Article directory
1. The principle of union search
Union search is mainly used to solve some element grouping problems . It manages a series of disjoint sets and supports two operations:
- Union : Combines two disjoint sets into one set
- Query (Find) : Query whether two elements are in the same set
Of course, such a definition is too academic, and after reading it, I am afraid I can't understand what it is used for. So let's take a look and check the most direct application scenario: the relative problem
Description
If a family member is too large, it is really not easy to judge whether two people are relatives. Given a relative relationship diagram, ask whether two people given at random are related.
Rule: x and y are relatives, y and z are relatives, then x and z are relatives too. If x and y are relatives, then all relatives of x are relatives of y, and all relatives of y are relatives of x.Input (Input)

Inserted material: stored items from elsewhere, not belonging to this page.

Lemma parse_mco_version_post (self : GoproMDBParser.t) :
  0 < GoproMDBParser.page_size self ->
  GoproMDBParser.dictionary_offset self = 0 ->
  exists s',
    res (GoproMDBParser._parse_mco_version self) = Ok s'
    /\ GoproMDBParser.data s' = GoproMDBParser.data self
    /\ (version_kept self s' \/ version_found self s').
Proof.
  intros Hps Hdo. unfold GoproMDBParser._parse_mco_version.
  destruct (for_first_post (fun o : Z => 0x0C00 <= o < 0x1C00)
              (range 0x800 (Z.min 0x3000 (GoproMDBParser.file_size self))
                     (GoproMDBParser.page_size self))
              (fun offset =>
                 if offset <? len (GoproMDBParser.data self) then
                   b0 <- getitem (GoproMDBParser.data self) offset ;;
                   let kind := Z.land b0 0x0F in
                   if kind =? 4
                   then ret (Some (Z.max 0x0C00 (offset - 0x1400)))
                   else ret None
                 else ret None)) as (found & Ef & Hf).
  { intros o Hin. apply in_range in Hin; [|assumption].
    destruct (Z.ltb_spec o (len (GoproMDBParser.data self))).
    - rewrite (res_bind_ok _ _ _
                 (getitem_res (GoproMDBParser.data self) o ltac:(lia))).
      cbv zeta. destruct (_ =? 4); eexists; (split; [reflexivity|]).
      + intros v E. injection E as <-. lia.
      + discriminate.
    - exists None. split; [reflexivity | discriminate]. }
  rewrite (res_bind_ok _ _ _ Ef). cbv zeta.
  set (self1 := match found with
                | Some o => GoproMDBParser.set_dictionary_offset o self
                | None => self
                end).
  set (self2 := if GoproMDBParser.dictionary_offset self1 =? 0
                then GoproMDBParser.set_dictionary_offset 0x0C10 self1
                else self1).
  assert (H2 : GoproMDBParser.data self2 = GoproMDBParser.data self
               /\ GoproMDBParser.mco_version self2
                  = GoproMDBParser.mco_version self
               /\ 0x0C00 <= GoproMDBParser.dictionary_offset self2 < 0x1C00).
  { subst self2 self1. destruct found as [o|].
    - specialize (Hf o eq_refl).
      destruct (Z.eqb_spec (GoproMDBParser.dictionary_offset
                              (GoproMDBParser.set_dictionary_offset o self)) 0)
        as [E|E]; cbn in E |- *; repeat split; lia.
    - rewrite Hdo. cbn. repeat split; lia. }
  destruct H2 as (Hd2 & Hv2 & Ho2).
  assert (Hset : forall v1 v2 v3 o,
             GoproMDBParser.data (GoproMDBParser.set_version v1 v2 v3 o self2)
             = GoproMDBParser.data self2
             /\ GoproMDBParser.mco_version
                  (GoproMDBParser.set_version v1 v2 v3 o self2)
                = MCOVersion.mk v1 v2 v3
             /\ GoproMDBParser.dictionary_offset
                  (GoproMDBParser.set_version v1 v2 v3 o self2) = o)
    by (intros; repeat split).
  assert (Hu : forall o, 0 <= uint_at 2 (GoproMDBParser.data self2) o).
  { intro o. unfold uint_at. destruct (_ <=? _); [|lia].
    cbn [le_sum].
    pose proof (byte_val_range (nth_byte (GoproMDBParser.data self2) o)).
    pose proof (byte_val_range (nth_byte (GoproMDBParser.data self2) (o + 1))).
    lia. }
  assert (Hearly : exists r,
             res (if GoproMDBParser.file_size self2 >? 0x0C16 then
                    v1 <- GoproMDBParser._read_u16 self2 0x0C10 ;;
                    v2 <- GoproMDBParser._read_u16 self2 0x0C12 ;;
                    v3 <- GoproMDBParser._read_u16 self2 0x0C14 ;;
                    if (1 <=? v1) && (v1 <=? 15) && (v2 <=? 99) && (v3 <? 10000)
                    then ret (Some (GoproMDBParser.set_version
                                      v1 v2 v3 0x0C10 self2))
                    else ret None
                  else ret None) = Ok r
             /\ forall s', r = Some s' ->
                  GoproMDBParser.data s' = GoproMDBParser.data self
                  /\ version_found self s').
  { destruct (_ >? _).
    - destruct (version_triple_accepted self2 0x0C10
                  (fun v1 v2 v3 =>
                     (1 <=? v1) && (v1 <=? 15) && (v2 <=? 99) && (v3 <? 10000))
                  ltac:(lia)) as (r & Er & Hr).
      exists r. split; [exact Er|].
      intros s' E. destruct (Hr s' E) as (-> & Ha).
      destruct (Hset (uint_at 2 (GoproMDBParser.data self2) 3088)
                     (uint_at 2 (GoproMDBParser.data self2) (3088 + 2))
                     (uint_at 2 (GoproMDBParser.data self2) (3088 + 4))
                     3088) as (S1 & S2 & S3).
      split; [now rewrite S1|].
      unfold version_found. cbv zeta. rewrite S2, S3, <- Hd2.
      cbn [MCOVersion.major MCOVersion.minor MCOVersion.build].
      split; [lia|]. split; [reflexivity|]. lia.
    - exists None. split; [reflexivity | discriminate]. }
  destruct Hearly as (early & Ee & He).
  rewrite (res_bind_ok _ _ _ Ee).
  destruct early as [s'|].
  - exists s'. split; [reflexivity|].
    destruct (He s' eq_refl) as (A & B). split; [exact A | now right].
  - destruct (for_first_post
                (fun s' => GoproMDBParser.data s' = GoproMDBParser.data self
                           /\ version_found self s')
                (range 0x0C00
                       (Z.min 0x1000 (GoproMDBParser.file_size self2 - 6)) 2)
                (fun offset =>
                   v1 <- GoproMDBParser._read_u16 self2 offset ;;
                   v2 <- GoproMDBParser._read_u16 self2 (offset + 2) ;;
                   v3 <- GoproMDBParser._read_u16 self2 (offset + 4) ;;
                   if (5 <=? v1) && (v1 <=? 10) && (v2 <=? 10)
                      && (1000 <=? v3) && (v3 <? 3000)
                   then ret (Some (GoproMDBParser.set_version
                                     v1 v2 v3 offset self2))
                   else ret None)) as (r & Er & Hr).
    { intros o Hin. apply in_range in Hin; [|lia].
      destruct (version_triple_accepted self2 o
                  (fun v1 v2 v3 =>
                     (5 <=? v1) && (v1 <=? 10) && (v2 <=? 10)
                     && (1000 <=? v3) && (v3 <? 3000))
                  ltac:(lia)) as (r & Er & Hr).
      exists r. split; [exact Er|].
      intros s' E. destruct (Hr s' E) as (-> & Ha).
      destruct (Hset (uint_at 2 (GoproMDBParser.data self2) o)
                     (uint_at 2 (GoproMDBParser.data self2) (o + 2))
                     (uint_at 2 (GoproMDBParser.data self2) (o + 4))
                     o) as (S1 & S2 & S3).
      split; [now rewrite S1|].
      unfold version_found. cbv zeta. rewrite S2, S3, <- Hd2.
      cbn [MCOVersion.major MCOVersion.minor MCOVersion.build].
      split; [lia|]. split; [reflexivity|]. lia. }
    rewrite (res_bind_ok _ _ _ Er).
    destruct r as [s'|].
    + exists s'. split; [reflexivity|].
      destruct (Hr s' eq_refl) as (A & B). split; [exact A | now right].
    + exists self2. split; [reflexivity|]. split; [exact Hd2|].
      left. split; assumption.
Qed.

The first line: three integers n, m, p, (n < = 5000, m < = 5000, p < = 5000), which respectively indicate that there are n people and m relatives, and ask about the relative relationship of p. The following m lines: each line has two numbers Mi, Mj, 1<=Mi, Mj<=N, indicating that Mi and Mj are related. Next p lines: each line has two numbers Pi, Pj, asking if Pi and Pj are related
Output (Output)
P lines, one 'Yes' or 'No' per line. Indicates that the answer to the ith query is "has" or "does not have" kinship.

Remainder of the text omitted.